Сказал мне Лохматый Поэт,
что здесь и умрёт он.
Пускай, если хочет.
Здесь место не хуже – не лучше.
Соль ноты.
Валторна душой изогнулась.
ВСПОМИНАЯ СВЯЩЕННИКА
Луна тяжёлая, как все мои грехи.
Её не отмолю.
Скажи, отец Антоний,
что делать мне,
когда глаза сухи,
а сердце плачет
и беззвучно стонет
о жалких людях и о красоте.
Живу как еретик
и думаю о Боге.
Там – звёзды в запредельной высоте,
здесь – кровь и грязь
под струпьями свободы.
Отец Антоний,
цепи не страшны,
не страшен холод,
голод и забвенье.
Печально понимать,
что во вселенной
потеряны мои цветные сны.
НА ХОЛОДНУЮ ЗЕМЛЮ ИЗ ПРОСТРАНСТВА
Всё те же страсти,
те же миражи
и тот же одинокий дух скитаний.
Витками бесконечности пьяны
осколки разума.
Всё дальше друг от друга.
…Вернусь на Землю я,
хотя она погибла.
Быть может, там,
под белым пеплом снега,
разгадка, в поисках которой
мы стремимся
на нить сознания нанизывать миры.
Мне стали вдруг смешны
кристаллы и гирлянды,
и петли времени, и плети, и помёт…
На Землю пасынок её вернуться хочет,
хотя среди как будто бы свободных
любой возврат считается уходом
от долга перед мыслью и пространством.
А мне плевать на это и на то.
Ряд схем предельно гибких – та же схема,
пусть даже бесконечен этот ряд.
На Землю я вернусь, где не было и нет
ни смысла жизни, ни разумных правил.
От страха вечного
играет в куклы ум,
и нет другой игры для человека.
На Землю я вернусь.
Претит мне пустота
фонтанов и водоворотов радуг.
Там, на Земле,
пасти материки,
холодные и мёртвые от счастья,
я буду.
ВОЗВРАЩЕНИЕ В РАЗУМ
В разлапчатой цепи незавершённых снов,
Как сеть на радужке, как след мгновенных слов,
Трепещет, что в силках пленившийся снегирь,
Без цифр циферблат и без разметки ширь.
Не замкнута в пейзаж картина бытия,
И мыслит каждый куст, внемысленно лишь Я,
Когда в себе вместит и меру, и разлад,
Как целокупный мир – в первоначальный Взгляд.
* * *
Бог оставляет тех, кто молчит в темноте,
Чей запах схож с миндалём, кровью, изменой.
Ветка вишни дрожит над жёлтою пеной:
Мутной вязью тел.
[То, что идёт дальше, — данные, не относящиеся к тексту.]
Lemma read_loop_ok fuel st : read_inv D st -> (OnesCount32 (rr_fetching st) <= fuel)%nat ->
  exists st', read_loop body rs reply pick fuel st = Ok st' /\ read_inv D st' /\ (OnesCount32 (rr_succeeded st') = D \/ OnesCount32 (rr_failed st') <> 0%nat).
Proof.
  revert st. induction fuel as [|fuel IH]; intros st Hinv Hfuel; cbn [read_loop]; rewrite HdD.
  all: destruct (Nat.ltb_spec (OnesCount32 (rr_succeeded st)) D) as [Hlt|Hge]; cbn [andb].
  2,4: exists st; split; [done|]; split; [done|]; left; apply Nat.le_antisymm; [apply ones_le, Hinv | done].
  all: destruct (Nat.eqb_spec (OnesCount32 (rr_failed st)) 0) as [H0|H0]; [|exists st; split; [done|]; split; [done | by right]].
  all: assert (Hsome : (D <= OnesCount32 (rr_fetching st) + OnesCount32 (rr_succeeded st))%nat).
  1,3: apply ones_cover; [lia|]; intros i Hi; destruct Hinv as [_ _ (_ & _ & Hb) _ _ Hall _ _ _ _]; specialize (Hall i Hi); destruct (bit (rr_failed st) i) eqn:Ef;
    [exfalso; assert (i ∈ have_list 32 (rr_failed st)) as Hin by (apply elem_of_have_list; split; [done | lia]); unfold OnesCount32 in H0; destruct (have_list 32 (rr_failed st)); [by apply not_elem_of_nil in Hin | done]|];
    rewrite orb_false_r in Hall; by apply orb_true_iff in Hall.
  - lia.
  - destruct (in_flight_index (have_list 32 (rr_fetching st)) (pick st)) as (i & -> & [Hf Hi]%elem_of_have_list); [unfold OnesCount32 in *; lia|]. cbn [mbind outcome_bind].
    destruct (finish_read_ok st i Hinv Hf) as (ok & st' & -> & I' & Ef & _). cbn [mbind outcome_bind snd]. apply IH; [done|]. rewrite Ef. pose proof (ones_clear _ _ Hf Hi). lia.
Qed.

(** * The page cache *)

Let base : Z := FetchedSpanHeader_ByteOffset (FetchedSpan_Header (sw_Span span)).
Let size : Z := FetchedSpanHeader_Size (FetchedSpan_Header (sw_Span span)).
Context (Hgeo : FetchedBlocksSpan_CellSize body = rg_CellSize rs /\ DataBlocks (FetchedBlocksSpan_Parity body) = rg_D rs).
Context (Hbase : 0 <= base /\ base + rg_Stripes rs * rg_D rs * rg_CellSize rs < 2 ^ 63).
Context (Hsize : rg_spanEnd rs <= size <= rg_Stripes rs * rg_D rs * rg_CellSize rs).

(** Bytes of the file: what the cache returns, and what is written to it. *)
Definition of_file (fileStart : Z) (bs : list byte) : Prop :=
  base <= fileStart /\ fileStart + Z.of_nat (length bs) <= base + size /\ bs = take (length bs) (drop (Z.to_nat (fileStart - base)) X).

Definition truthful (cache : Z -> nat -> list byte) : Prop :=
  forall fileStart n, base <= fileStart -> fileStart + Z.of_nat n <= base + size -> (length (cache fileStart n) <= n)%nat /\ of_file fileStart (cache fileStart n).

(** A loop over the stripes. *)
Lemma stripes_fold {B} (f : B -> Z -> outcome net_error B) (Q : Z -> B -> Prop) b : Q 0 b -> (forall s b, 0 <= s < rg_Stripes rs -> Q s b -> exists b', f b s = Ok b' /\ Q (s + 1) b') ->
  exists b', foldM_outcome f b (stripe_numbers rs) = Ok b' /\ Q (rg_Stripes rs) b'.
Proof.
  intros H0 Hs. pose proof (vr_S rs Hrs) as V2. unfold stripe_numbers. rewrite foldM_fmap. destruct (foldM_ind (fun b k => f b (Z.of_nat k)) (fun k => Q (Z.of_nat k)) (Z.to_nat (rg_Stripes rs)) b) as (b' & E1 & HQ); [done | |].
  - intros k b1 Hk H1. destruct (Hs (Z.of_nat k) b1 ltac:(lia) H1) as (b2 & -> & H2). exists b2. split; [done|]. by replace (Z.of_nat (S k)) with (Z.of_nat k + 1) by lia.
  - exists b'. split; [done|]. by rewrite Z2Nat.id in HQ by lia.
Qed.

Section cached.
Context (i n : nat) (Hi : (i < D)%nat) (Hn : (n * page <= len)%nat) (cache : Z -> nat -> list byte) (Hcache : truthful cache).
Let E : Z := Z.of_nat (n * page).
Let c : Z := rg_CellSize rs.

Definition cached_upto (buf0 : list byte) (k : Z) (st : Z * list byte * bool) : Prop :=
  exists m, st.1.1 = Z.of_nat (m * page) /\ (m <= n)%nat /\ length st.1.2 = length buf0 /\ take (m * page) st.1.2 = take (m * page) (blk i) /\
    (st.2 = true \/ st.1.1 = Z.min (k * rg_CellSize rs) (Z.of_nat (n * page)) \/ size <= cell_pos_in_span rs k (Z.of_nat i)).

Lemma piece_of_block s a m : 0 <= s < rg_Stripes rs -> 0 <= a -> 0 <= m -> a + m <= c ->
  take (Z.to_nat m) (drop (Z.to_nat (s * c + a)) (blk i)) = take (Z.to_nat m) (drop (Z.to_nat (cell_pos_in_span rs s (Z.of_nat i) + a)) X).
Proof. intros Hs Ha Hm Ham. apply (piece_in_span rs Hrs X (blk i) (Z.of_nat i)); [lia | done | apply Hblk; lia | intros s' Hs'; by apply HBX | done..]. Qed.

Lemma geometry s : 0 <= s < rg_Stripes rs ->
  0 < c /\ 0 <= s * c /\ s * c + c <= rg_Stripes rs * c /\ rg_Stripes rs * c < 2 ^ 32 /\ E <= rg_Stripes rs * c /\ 0 <= rg_D rs * c < 2 ^ 32 /\ 0 <= rg_D rs * c * s < 2 ^ 32 /\ 0 <= Z.of_nat i * c < 2 ^ 32 /\
  rg_D rs * c * s + Z.of_nat i * c = cell_pos_in_span rs s (Z.of_nat i) /\ s * c <= cell_pos_in_span rs s (Z.of_nat i) /\ cell_pos_in_span rs s (Z.of_nat i) + c <= rg_Stripes rs * rg_D rs * c.
Proof.
  intros Hs. pose proof Hrs as [V1 V2 V3 _ V5 _]. fold c in V3, V5. unfold cell_pos_in_span. fold c. rewrite HD in *. assert (HE : E <= rg_Stripes rs * c) by (unfold E, len, c in *; lia). clear - Hs Hi V1 V2 V3 V5 HE.
  set (S := rg_Stripes rs) in *. set (d := Z.of_nat D) in *. set (j := Z.of_nat i). assert (Hj : 0 <= j /\ j + 1 <= d) by lia. clearbody S d j E c. rewrite <- (Z.mul_assoc S d c) in *. replace (d * c * s) with (s * (d * c)) by ring. replace ((s * d + j) * c) with (s * (d * c) + j * c) by ring.
  pose proof (Z.mul_le_mono_nonneg_r 1 d c ltac:(lia) V1) as H1. pose proof (Z.mul_le_mono_nonneg_r (j + 1) d c ltac:(lia) ltac:(lia)) as H2. pose proof (Z.mul_le_mono_nonneg_r 0 j c ltac:(lia) ltac:(lia)) as H3. pose proof (Z.mul_le_mono_nonneg_r (s + 1) S c ltac:(lia) ltac:(lia)) as H4.
  pose proof (Z.mul_le_mono_nonneg_r (s + 1) S (d * c) ltac:(lia) ltac:(lia)) as H5. pose proof (Z.mul_le_mono_nonneg_l c (d * c) s ltac:(lia) ltac:(lia)) as H6. pose proof (Z.mul_le_mono_nonneg_l c (d * c) S ltac:(lia) ltac:(lia)) as H7. pose proof (Z.mul_nonneg_nonneg s c ltac:(lia) ltac:(lia)) as H8.
  rewrite !Z.mul_add_distr_r, ?Z.mul_1_l, ?Z.mul_0_l in *. split_and!; lia.
Qed.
Закушены в немоте
Губы твоей любимой, корка боли трещит,
Но вода уносит и боль человека, и душу.
Бог оставляет того, кто Ему послушен,
Но любит Его так же, как спасшийся воин – щит.
Слёзы твои как ягоды, гроздь, золотая кисть,
Вино пробуждается тою же силою, что измена.
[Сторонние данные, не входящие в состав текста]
(* ===== verification/FileRead.v ===== *)
(** Reading a file: FetchSpans, FileReader, fileReader and FetchFile of
    src/go/client/span.go.

    The requests to the shard and to the block services are arguments, as is what
    is in the page cache. [fetch_env] holds what the network does with the
    requests for the blocks of a span, for one read. A [Read] gives back how many
    bytes it read, the destination and the writes to the page cache. *)

From Stdlib Require Import ZArith Lia.
From stdpp Require Import base numbers option list.
From S2P Require Import Prelude Bincode Messages Ids Gf256 Cauchy ReedSolomon Crc32c CrcFusion Divide32 SpanLayout BlockFetch SpanFetch Bitmap CellRange ReadRs.

(** * The code *)

Record LocalFileSpansResp := mkLocalFileSpansResp { fs_NextOffset : Z; fs_BlockServices : list BlockService; fs_Spans : list FetchedSpan }.

(** All spans of a file, a page of them at a time; [fuel] bounds the pages. *)
Fixpoint FetchSpans_from (ShardRequest : Z -> outcome net_error LocalFileSpansResp) (fuel : nat) (byteOffset : Z) (spans : list SpanWithBlockServices) : outcome net_error (list SpanWithBlockServices) :=
  match fuel with
  | O => Panic
  | S fuel =>
      let! resp := ShardRequest byteOffset in
      let spans := spans ++ ((fun s => mkSpanWithBlockServices (fs_BlockServices resp) s) <$> fs_Spans resp) in
      if fs_NextOffset resp =? 0 then Ok spans else FetchSpans_from ShardRequest fuel (fs_NextOffset resp) spans
  end.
Бог оставляет тех, кто, преклонив колена,
Взыскует Его так же, как точный палач – жизнь.
В ночь петухи кричали, фазаны, павлины.
Тело прикроет служанка, омоет, оплачет – дочь.
Бог оставляет тех, кто сплетался всю ночь,
Но не любил, как Он – мир, в темноте невинный.
* * *
Мне здание дано, а ключ у вас остался.
Как всё-таки давно я к вам не возвращался.
Как будто в спячке был, и видел сны, и длился,
Ключ от дверей забыл, а к вам не обратился.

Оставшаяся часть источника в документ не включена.